(** X18: when the message is not blank, a page is there and the text
    service answers, the transcript grows by the message of the user and
    then the answer, in this order; the input box is emptied; and the
    service has been called once, with a prompt that carries the message
    and the posts of the screen. *)
Theorem sendChatMessage_answered (b : Backend) (z : Session)
        (wd : WebsiteData) (ctx text : jsstring) :
  blank (chatInput z) = false ->
  websiteData (view z) = Some wd ->
  chat_context (number_text b) wd (generatedPosts (view z)) = Some ctx ->
  generateText (base b) 0 (chat_prompt ctx (chatInput z)) = Some text ->
  chatMessages (view (sendChatMessage b z))
  = chatMessages (view z)
      ++ [ {| role := RUser; msg_content := chatInput z |};
           {| role := RAssistant; msg_content := text |} ] /\
  chatInput (sendChatMessage b z) = [] /\
  trail_calls (trail (sendChatMessage b z))
  = trail_calls (trail z) ++ [chat_prompt ctx (chatInput z)].
Proof.
  intros B W C G. unfold sendChatMessage. rewrite B, W, C, G.
  destruct (currentProject (view z)) as [cp|], (user (view z)) as [u|];
    try (destruct (db_ok (base b) _); [destruct (db_ok (base b) _)|]);
    cbn [view act on_app chatMessages setChatMessages chatInput trail];
    rewrite <- ?app_assoc, ?trail_calls_app; simpl; rewrite ?app_nil_r; auto.
Qed.

Lemma sendChatMessage_answered_witness :
  let b := {| base := Samples.services Samples.plain [];
              list_projects := fun _ => None; list_posts := fun _ => None;
              list_messages := fun _ => None; number_text := fun _ => [] |} in
  let z := {| view := Samples.screen []; chatInput := u16 "shorter?"; trail := [] |} in
  chatMessages (view (sendChatMessage b z))
  = [ {| role := RUser; msg_content := u16 "shorter?" |};
      {| role := RAssistant; msg_content := Samples.plain |} ].
Proof.
  intros b z.
  exact (proj1 (@sendChatMessage_answered b z Samples.acme_page _ Samples.plain
                  eq_refl eq_refl eq_refl eq_refl)).
Defined.

(** X19: when the text service rejects (or the context cannot be
    written), the message of the user stays in the transcript without an
    answer, the input box is emptied all the same, nothing goes to the
    store, and the handler ends with its error notice. *)
Theorem sendChatMessage_failed (b : Backend) (z : Session) (wd : WebsiteData) :
  blank (chatInput z) = false ->
  websiteData (view z) = Some wd ->
  match chat_context (number_text b) wd (generatedPosts (view z)) with
  | None => True
  | Some ctx => generateText (base b) 0 (chat_prompt ctx (chatInput z)) = None
  end ->
  chatMessages (view (sendChatMessage b z))
  = chatMessages (view z) ++ [ {| role := RUser; msg_content := chatInput z |} ] /\
  chatInput (sendChatMessage b z) = [] /\
  messages_sent (trail (sendChatMessage b z)) = messages_sent (trail z) /\
  last (trail (sendChatMessage b z)) (DbListProjects [])
  = Did (ToastError (u16 "Failed to get AI response")).
Proof.
  intros B W F. unfold sendChatMessage, chat_failed. rewrite B, W.
  destruct (chat_context (number_text b) wd (generatedPosts (view z))) as [ctx|];
    [rewrite F|];
    cbn [view act on_app chatMessages setChatMessages chatInput trail];
    rewrite ?messages_sent_app; simpl; rewrite ?app_nil_r;
    repeat split; apply last_last.
Qed.

Lemma sendChatMessage_failed_witness :
  let b := {| base := Samples.services Samples.plain [0%nat];
              list_projects := fun _ => None; list_posts := fun _ => None;
              list_messages := fun _ => None; number_text := fun _ => [] |} in
  let z := {| view := Samples.screen []; chatInput := u16 "shorter?"; trail := [] |} in
  chatMessages (view (sendChatMessage b z))
  = [ {| role := RUser; msg_content := u16 "shorter?" |} ] /\
  chatInput (sendChatMessage b z) = [].
Proof.
  intros b z.
  destruct (@sendChatMessage_failed b z Samples.acme_page eq_refl eq_refl eq_refl)
    as (H1 & H2 & _).
  exact (conj H1 H2).
Defined.

(** X20: with a project and a user, an answered message is followed by
    two writes at most: the message of the user first, and the answer
    only if that first write was accepted.  The transcript does not
    depend on what the store does. *)
Theorem sendChatMessage_saves (b : Backend) (z : Session)
        (wd : WebsiteData) (ctx text : jsstring) (cp : Project) (u : User) :
  blank (chatInput z) = false ->
  websiteData (view z) = Some wd ->
  chat_context (number_text b) wd (generatedPosts (view z)) = Some ctx ->
  generateText (base b) 0 (chat_prompt ctx (chatInput z)) = Some text ->
  currentProject (view z) = Some cp ->
  user (view z) = Some u ->
  messages_sent (trail (sendChatMessage b z))
  = messages_sent (trail z)
      ++ {| role := RUser; msg_content := chatInput z |}
      :: (if db_ok (base b) (writes z)
          then [ {| role := RAssistant; msg_content := text |} ] else []).
Proof.
  intros B W C G CP U. unfold sendChatMessage. rewrite B, W, C, G, CP, U.
  unfold writes. cbn [trail act on_app].
  rewrite !filter_app, !length_app. cbn [List.filter is_write is_db List.length].
  rewrite !Nat.add_0_r.
  destruct (db_ok (base b) (List.length (List.filter is_write (trail z)))).
  - match goal with
    | |- context [if db_ok (base b) ?n then _ else _] => destruct (db_ok (base b) n)
    end;
      cbn [trail act on_app]; rewrite !messages_sent_app; simpl;
      rewrite <- ?app_assoc, ?app_nil_r; reflexivity.
  - cbn [trail act on_app]. rewrite !messages_sent_app. simpl.
    rewrite <- ?app_assoc, ?app_nil_r. reflexivity.
Qed.

Lemma sendChatMessage_saves_witness :
  let env := {| scrape := fun _ => None;
                generateText := fun _ _ => Some Samples.plain;
                db_ok := fun n => Nat.eqb n 0;
                locale_date := []; iso_now := []; fresh := fun _ => [] |} in
  let b := {| base := env;
              list_projects := fun _ => None; list_posts := fun _ => None;
              list_messages := fun _ => None; number_text := fun _ => [] |} in
  let cp := {| pr_id := u16 "p1"; pr_userId := u16 "u1"; pr_name := u16 "P";
               pr_websiteUrl := None; pr_websiteTitle := None;
               pr_websiteDescription := None; pr_websiteContent := None;
               pr_websiteMetadata := None; pr_selectedPlatforms := None;
               pr_createdAt := []; pr_updatedAt := [] |} in
  let s :=
    {| user := Some {| user_id := u16 "u1" |}; projects := [cp]; currentProject := Some cp;
       websiteUrl := []; websiteData := Some Samples.acme_page;
       selectedPlatforms := []; generatedPosts := [];
       chatMessages := []; log := [] |} in
  let z := {| view := s; chatInput := u16 "shorter?"; trail := [] |} in
  messages_sent (trail (sendChatMessage b z))
  = [ {| role := RUser; msg_content := u16 "shorter?" |};
      {| role := RAssistant; msg_content := Samples.plain |} ].
Proof.
  intros env b cp s z.
  exact (@sendChatMessage_saves b z Samples.acme_page _ Samples.plain cp
           {| user_id := u16 "u1" |} eq_refl eq_refl eq_refl eq_refl eq_refl eq_refl).
Defined.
::::::::
**TO DO**
Please report every line in the entries above that holds the string "RUser".

**ANSWER SPACE**
      ++ [ {| role := RUser; msg_content := chatInput z |};
  = [ {| role := RUser; msg_content := u16 "shorter?" |};
  = chatMessages (view z) ++ [ {| role := RUser; msg_content := chatInput z |} ] /\
  = [ {| role := RUser; msg_content := u16 "shorter?" |} ] /\
      ++ {| role := RUser; msg_content := chatInput z |}
  = [ {| role := RUser; msg_content := u16 "shorter?" |};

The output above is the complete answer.